▶ **Task directions**:
Reproduce exactly the final portion of the data: every line from the one containing "intros Hd Heps. split;" through the last line, inclusive.

======== Material supplied

(** * Sideloading questionnaire: the resumable-session engine

    A shallow embedding of [QuestionnaireManager] from
    [sideloading_questionnaire.py] and the properties of its session
    engine: loading the question list, deriving the resume point from
    the answer log, asking questions and appending answers.

    Conventions of the embedding.
    - A Python [str] is the list of its Unicode code points.
    - A Python [int] is a [Z].
    - Text files hold decoded text; reading applies the universal
      newline translation of [open(..., 'r')].  File operations are
      taken to succeed (no permission, disk or decoding failure), and
      the interpreter's configurable limit on the length of an integer
      literal is not modelled.
    - The console is a list of pending events; when it runs dry a call
      to [input] never returns, which the result [Stuck] records.
    - [print] calls are kept as a transcript of events carrying the
      interpolated values. *)

From Stdlib Require Import List ZArith NArith Bool Lia Ascii String Permutation.
From Stdlib Require Import DecimalPos DecimalN DecimalZ.
Import ListNotations.

Set Implicit Arguments.

(** ** Text *)

Module Text.

Local Open Scope N_scope.

Definition char := N.
Definition str := list char.

(** A Python string literal made of ASCII characters. *)
Definition lit (s : string) : str :=
  map (fun a => N_of_ascii a) (list_ascii_of_string s).

Fixpoint str_eqb (a b : str) : bool :=
  match a, b with
  | [], [] => true
  | x :: a', y :: b' => N.eqb x y && str_eqb a' b'
  | _, _ => false
  end.

Definition between (lo hi c : N) : bool := N.leb lo c && N.leb c hi.

(** [str.isspace] on one character: the code points Python treats as
    whitespace (bidirectional type WS, B or S, or category Zs). *)
Definition isspace (c : char) : bool :=
  between 9 13 c || between 28 32 c || N.eqb c 133 || N.eqb c 160
  || N.eqb c 5760 || between 8192 8202 c || N.eqb c 8232 || N.eqb c 8233
  || N.eqb c 8239 || N.eqb c 8287 || N.eqb c 12288.

Section Strip.
Variable drop : char -> bool.

Fixpoint lstrip_by (s : str) : str :=
  match s with
  | [] => []
  | c :: t => if drop c then lstrip_by t else s
  end.

Definition rstrip_by (s : str) : str := rev (lstrip_by (rev s)).

Definition strip_by (s : str) : str := rstrip_by (lstrip_by s).
End Strip.

(** [s.strip()] *)
Definition strip : str -> str := strip_by isspace.

(** ** Searching and splitting *)

Fixpoint starts_with (p s : str) : bool :=
  match p, s with
  | [], _ => true
  | x :: p', y :: s' => N.eqb x y && starts_with p' s'
  | _ :: _, [] => false
  end.

(** First occurrence of [sep] in [s]: the text before it and the text
    after it. *)
Fixpoint cut (sep s : str) : option (str * str) :=
  if starts_with sep s then Some ([], skipn (List.length sep) s)
  else match s with
       | [] => None
       | c :: t =>
           match cut sep t with
           | Some (before, after) => Some (c :: before, after)
           | None => None
           end
       end.

(** [sep in s] *)
Definition contains (sep s : str) : bool :=
  match cut sep s with Some _ => true | None => false end.

(** [s.split(sep, maxsplit)] for a non-empty separator. *)
Fixpoint split (sep : str) (maxsplit : nat) (s : str) : list str :=
  match maxsplit with
  | O => [s]
  | S m =>
      match cut sep s with
      | None => [s]
      | Some (before, after) => before :: split sep m after
      end
  end.

(** ** Case mapping

    [upper_char] is Python's full upper-case mapping on the code points
    below 256 and on every other code point whose upper-case form is
    made of ASCII letters only (dotless i, long s, the Latin ligatures);
    the remaining code points are left as they are.  The program only
    compares upper-cased text with the ASCII words QUIT and SKIP, and
    those comparisons come out as in Python: a code point outside the
    table yields a non-ASCII character there too. *)
Definition upper_char (c : char) : str :=
  if between 97 122 c then [c - 32]
  else if N.eqb c 181 then [924]
  else if N.eqb c 223 then [83; 83]
  else if between 224 254 c && negb (N.eqb c 247) then [c - 32]
  else if N.eqb c 255 then [376]
  else if N.eqb c 305 then [73]
  else if N.eqb c 383 then [83]
  else if N.eqb c 64256 then [70; 70]
  else if N.eqb c 64257 then [70; 73]
  else if N.eqb c 64258 then [70; 76]
  else if N.eqb c 64259 then [70; 70; 73]
  else if N.eqb c 64260 then [70; 70; 76]
  else if between 64261 64262 c then [83; 84]
  else [c].
(** X16.  Both [observable.__set__] and [observable._run_observers] clear
    the guard in their [finally] block, whether the cycle ends normally or
    by an exception: afterwards the guard is empty, and a later assignment
    to the attribute (with a setter, its subscribers only recording the
    call, each listed once) runs every subscriber again, in order. *)
Theorem X16_guard_cleared_after_every_cycle fuel st o p d subs recs v :
  obs_attr st o p d subs recs ->
  heap_get (snd (py_setattr fuel o p v st)) recs = [] /\
  heap_get (snd (run_observers fuel o d v st)) recs = [] /\
  (forall fuel' v',
     let st' := snd (py_setattr fuel o p v st) in
     obs_attr st' o p d subs recs -> has_setter d = true ->
     Forall (logger o p v') (heap_get st' subs) -> NoDup (map cb_id (heap_get st' subs)) ->
     length (heap_get st' subs) < fuel' ->
     exists st'',
       py_setattr fuel' o p v' st' = (Ok tt, st'') /\
       trace st'' = trace st' ++ notified (heap_get st' subs) o p v').
Proof.
  intros Ha.
  assert (Hg : heap_get (snd (py_setattr fuel o p v st)) recs = []).
  { unfold py_setattr. rewrite (py_setattr_observable _ _ _ _ _ _ _ _ Ha).
    apply finally_clear_guard. }
  split; [exact Hg|]. split.
  - unfold run_observers.
    rewrite (bind_ok _ _ _ _ _ (getattr_list_ok _ _ _ _ (oa_subs _ _ _ _ _ _ Ha)
                                  (oa_subs_inst _ _ _ _ _ _ Ha))).
    rewrite (bind_ok _ _ _ _ _ (getattr_list_ok _ _ _ _ (oa_recs _ _ _ _ _ _ Ha)
                                  (oa_recs_inst _ _ _ _ _ _ Ha))).
    apply finally_clear_guard.
  - intros fuel' v' st' Ha' Hset Hl Hnd Hf.
    destruct (set_loggers fuel' st' o p d subs recs (heap_get st' subs) v' Ha' Hset
                eq_refl Hg Hl Hnd Hf) as (st'' & H1 & H2 & _).
    exists st''. auto.
Qed.

Lemma X16_guard_cleared_after_every_cycle_witness :
  fst (py_setattr 10 t "celsius" 10 st_show_fussy) = Raise (CallbackError (cb_id fussy_cb)) /\
  heap_get (snd (py_setattr 10 t "celsius" 10 st_show_fussy)) 1 = [] /\
  heap_get (snd (run_observers 10 t celsius_d 10 st_show_fussy)) 1 = [] /\
  exists st'',
    py_setattr 10 t "celsius" 20 (snd (py_setattr 10 t "celsius" 10 st_show_fussy)) = (Ok tt, st'') /\
    trace st'' = trace (snd (py_setattr 10 t "celsius" 10 st_show_fussy))
                 ++ notified [show_cb; fussy_cb] t "celsius" 20.
Proof.
  split; [vm_compute; reflexivity|].
  split; [apply (proj1 (X16_guard_cleared_after_every_cycle 10 st_show_fussy t "celsius"
                          celsius_d 0 1 10 ltac:(solve_obs_attr)))|].
  split; [apply (proj1 (proj2 (X16_guard_cleared_after_every_cycle 10 st_show_fussy t "celsius"
                                 celsius_d 0 1 10 ltac:(solve_obs_attr))))|].
  replace [show_cb; fussy_cb] with (heap_get (snd (py_setattr 10 t "celsius" 10 st_show_fussy)) 0)
    by (vm_compute; reflexivity).
  apply (proj2 (proj2 (X16_guard_cleared_after_every_cycle 10 st_show_fussy t "celsius"
                         celsius_d 0 1 10 ltac:(solve_obs_attr))) 10 20%Z).
  - solve_obs_attr.
  - reflexivity.
  - vm_compute. solve_loggers.
  - vm_compute. repeat constructor; set_solver.
  - vm_compute. lia.
Defined.
(** The loop of [ReportState] over the capabilities, from any
    accumulator. *)
Lemma report_loop caps : forall acc e (s : session H) l e' s',
  for_each
    (fun (acc : list value * E) (i : interface) =>
       ' (l, e') <- serializeProperties py i (snd acc) ;;
       ret (fst acc ++ l, e'))
    caps (acc, e) s = (Return (l, e'), s') ->
  exists ls, l = acc ++ List.concat ls /\ reported py caps e s ls e' s'.
Proof.
  induction caps as [ | i caps IH]; intros acc e s l e' s'; simpl.
  - intros [= <- <- <-]. exists []. split; [symmetry; apply app_nil_r | constructor].
  - intros Hrun.
    apply bind_Return in Hrun as ([acc1 e1] & s1 & Hstep & Hrest).
    apply bind_Return in Hstep as ([l1 e2] & s2 & Hser & Hstep).
    injection Hstep as <- <- <-.
    apply IH in Hrest as (ls & -> & Hrep).
    exists (l1 :: ls). split; [simpl; rewrite app_assoc; reflexivity | ].
    econstructor; eassumption.
Qed.

(** The router sends [Alexa]/[ReportState] to [Alexa.ReportState.ReportState]. *)
Lemma invoke_ReportState request (s : session H) :
  invoke py reflection (VStr "Alexa") (VStr "ReportState") request s
  = try_except
      (try_except (ReportState py request)
         (fun _ => api_error py request "Alexa" "INTERNAL_ERROR"
                     internal_error_request VNone))
      (fun _ => api_error py request "Alexa" "INTERNAL_ERROR"
                  internal_error_directive VNone) s.
Proof. reflexivity. Qed.

(** C6, as amended.  For a [ReportState] directive whose endpoint
    resolves: when [getDevice] answers [None] the router returns the error
    envelope of type [ENDPOINT_UNREACHABLE]; otherwise, when the
    capabilities' property serializations all return, it returns a
    [StateReport] whose [context.properties] is their concatenation, and
    when one of them raises, the error envelope of type
    [INTERNAL_ERROR]. *)
Theorem ReportState_unreachable_or_reported request id e h1 d e1 h2
    (s : session H) :
  directive request = true ->
  at_path ["endpoint"; "endpointId"] request = Some id ->
  getEndpoint request (handler s) = (Return (Some e), h1) ->
  getDevice e h1 = (Return (d, e1), h2) ->
  (d = VNone ->
   invoke py reflection (VStr "Alexa") (VStr "ReportState") request s
   = (Return (error_envelope request (uuid4 py (uuids s))
                "ENDPOINT_UNREACHABLE" "Could not connect to Domoticz"),
      drawn (set_handler h2 s)))
  /\ (d <> VNone ->
      forall l e2 s2,
        report py e1 (set_handler h2 s) = (Return (l, e2), s2) ->
        invoke py reflection (VStr "Alexa") (VStr "ReportState") request s
        = (Return (envelope request "StateReport" "Alexa"
                     (uuid4 py (uuids s2)) (VDict [])
                     (VDict [("properties", VList l)])), drawn s2)
        /\ exists ls,
             reported py (capabilities (alexa e1)) e1 (set_handler h2 s)
               ls e2 s2
             /\ l = List.concat ls)
  /\ (d <> VNone ->
      forall x s2,
        report py e1 (set_handler h2 s) = (Raise x, s2) ->
        invoke py reflection (VStr "Alexa") (VStr "ReportState") request s
        = (Return (error_envelope request (uuid4 py (uuids s2))
                     "INTERNAL_ERROR" internal_error_request), drawn s2)).
Proof.
  intros Hd Hid Hep Hdev.
  assert (Hstart :
             ReportState py request s
             = (let (de, s1) := on_handler (getDevice e) (set_handler h1 s) in
                match de with
                | Return (device, e0) =>
                    (if is_None device then unreachable py request
                     else ' (l, _) <- report py e0 ;;
                          log_request request ;;
                          api_message py request "StateReport" "Alexa" VNone
                            (properties l)) s1
                | Raise x => (Raise x, s1)
                end)).
  { unfold ReportState, bind at 1.
    rewrite (endpoint_of_run _ _ _ _ Hep). unfold bind at 1.
    destruct (on_handler (getDevice e) (set_handler h1 s)) as [[[dv ev] | x] s1];
      reflexivity. }
  unfold on_handler in Hstart. cbn [handler set_handler] in Hstart.
  rewrite Hdev in Hstart.
  rewrite invoke_ReportState. unfold try_except. rewrite Hstart. clear Hstart.
  split.
  - intros ->. cbn [is_None].
    unfold unreachable, bind, lift.
    destruct request as [ | | | | | | rd]; try discriminate.
    simpl in Hid. simpl.
    destruct (assoc "endpoint" rd) as [[ | | | | | | ed] | ] eqn:Hed;
      try discriminate.
    simpl. destruct (assoc "endpointId" ed); [ | discriminate].
    rewrite api_error_directive by assumption. reflexivity.
  - split.
    + intros Hd' l e2 s2 Hrep.
      rewrite (not_None _ Hd'). unfold bind at 1.
      change (set_handler h2 (set_handler h1 s)) with (set_handler h2 s).
      rewrite Hrep. unfold bind at 1.
      rewrite (log_request_directive _ s2 Hd).
      rewrite api_message_directive by assumption.
      split; [reflexivity | ].
      unfold report in Hrep. apply report_loop in Hrep as (ls & -> & Hr).
      exists ls. split; [exact Hr | reflexivity].
    + intros Hd' x s2 Hrep.
      rewrite (not_None _ Hd'). unfold bind at 1.
      change (set_handler h2 (set_handler h1 s)) with (set_handler h2 s).
      rewrite Hrep.
      rewrite api_error_directive by assumption. reflexivity.
Qed.

(** *** Discovery *)

(** The loop of [Discover] keeps the endpoints that have a capability at
    all, in order, each with its entry. *)
Lemma exposed_equipped (e : AlexaEndpoint) :
  exposed e = if equipped e then [listed e] else [].
Proof.
  unfold exposed, equipped, listed. cbv zeta.
  destruct (capabilities e) as [ | c cs]; reflexivity.
Qed.

Lemma Discover_loop (endpoints : list E) :
  flat_map (fun endpoint : E => exposed (alexa endpoint)) endpoints
  = map (fun endpoint : E => listed (alexa endpoint))
      (filter (fun endpoint : E => equipped (alexa endpoint)) endpoints).
Proof.
  induction endpoints as [ | e l IH]; [reflexivity | ].
  cbn [flat_map filter]. rewrite IH, exposed_equipped.
  destruct (equipped (alexa e)); reflexivity.
Qed.

Lemma Discover_run request endpoints h1 (s : session H) :
  directive request = true ->
  getEndpoints (handler s) = (Return endpoints, h1) ->
  Discover py request s
  = (Return (envelope request "Discover.Response" "Alexa.Discovery"
               (uuid4 py (uuids s))
               (VDict [("endpoints",
                        VList (map (fun endpoint : E => listed (alexa endpoint))
                                 (filter
                                    (fun endpoint : E =>
                                       equipped (alexa endpoint))
                                    endpoints)))])
               VNone),
     drawn (set_handler h1 s)).
Proof.
  intros Hd Heps.
  unfold Discover, bind at 1, on_handler. rewrite Heps.
  cbv zeta. unfold bind.
  rewrite (log_request_directive _ _ Hd).
  rewrite api_message_directive by assumption.
  rewrite Discover_loop. reflexivity.
Qed.

Lemma filter_all {A : Type} (f : A -> bool) (l : list A) :
  Forall (fun a => f a = true) l -> filter f l = l.
Proof.
  induction 1 as [ | a l Ha _ IH]; [reflexivity | ].
  cbn [filter]. rewrite Ha, IH. reflexivity.
Qed.

(** C5, as amended.  The [Discover] response lists, in order, the
    endpoints the handler enumerates whose capability list is not empty,
    the identity capability counted, and leaves out the others: the loop
    drops an endpoint exactly when it has no capability at all, and an
    endpoint as its constructor leaves it, with the identity capability
    alone, is listed. *)
Theorem Discover_drops_capability_less request endpoints h1 (s : session H) :
  directive request = true ->
  getEndpoints (handler s) = (Return endpoints, h1) ->
  Discover py request s
  = (Return (envelope request "Discover.Response" "Alexa.Discovery"
               (uuid4 py (uuids s))
               (VDict [("endpoints",
                        VList (map (fun endpoint : E => listed (alexa endpoint))
                                 (filter
                                    (fun endpoint : E =>
                                       equipped (alexa endpoint))
                                    endpoints)))])
               VNone),
     drawn (set_handler h1 s))
  /\ (forall e : AlexaEndpoint, exposed e = [] <-> capabilities e = [])
  /\ (forall endpointId friendlyName description manufacturerName,
        let e := init endpointId friendlyName description manufacturerName in
        capabilities e = [new AlexaInterface] /\ exposed e = [listed e]).
Proof.
  intros Hd Heps. split; [apply Discover_run; assumption | ]. split.
  - intros e. rewrite exposed_equipped. unfold equipped.
    destruct (capabilities e) as [ | c cs]; split; (reflexivity || discriminate).
  - intros. split; reflexivity.
Qed.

================

▶ **Task response**:
  intros Hd Heps. split; [apply Discover_run; assumption | ]. split.
  - intros e. rewrite exposed_equipped. unfold equipped.
    destruct (capabilities e) as [ | c cs]; split; (reflexivity || discriminate).
  - intros. split; reflexivity.
Qed.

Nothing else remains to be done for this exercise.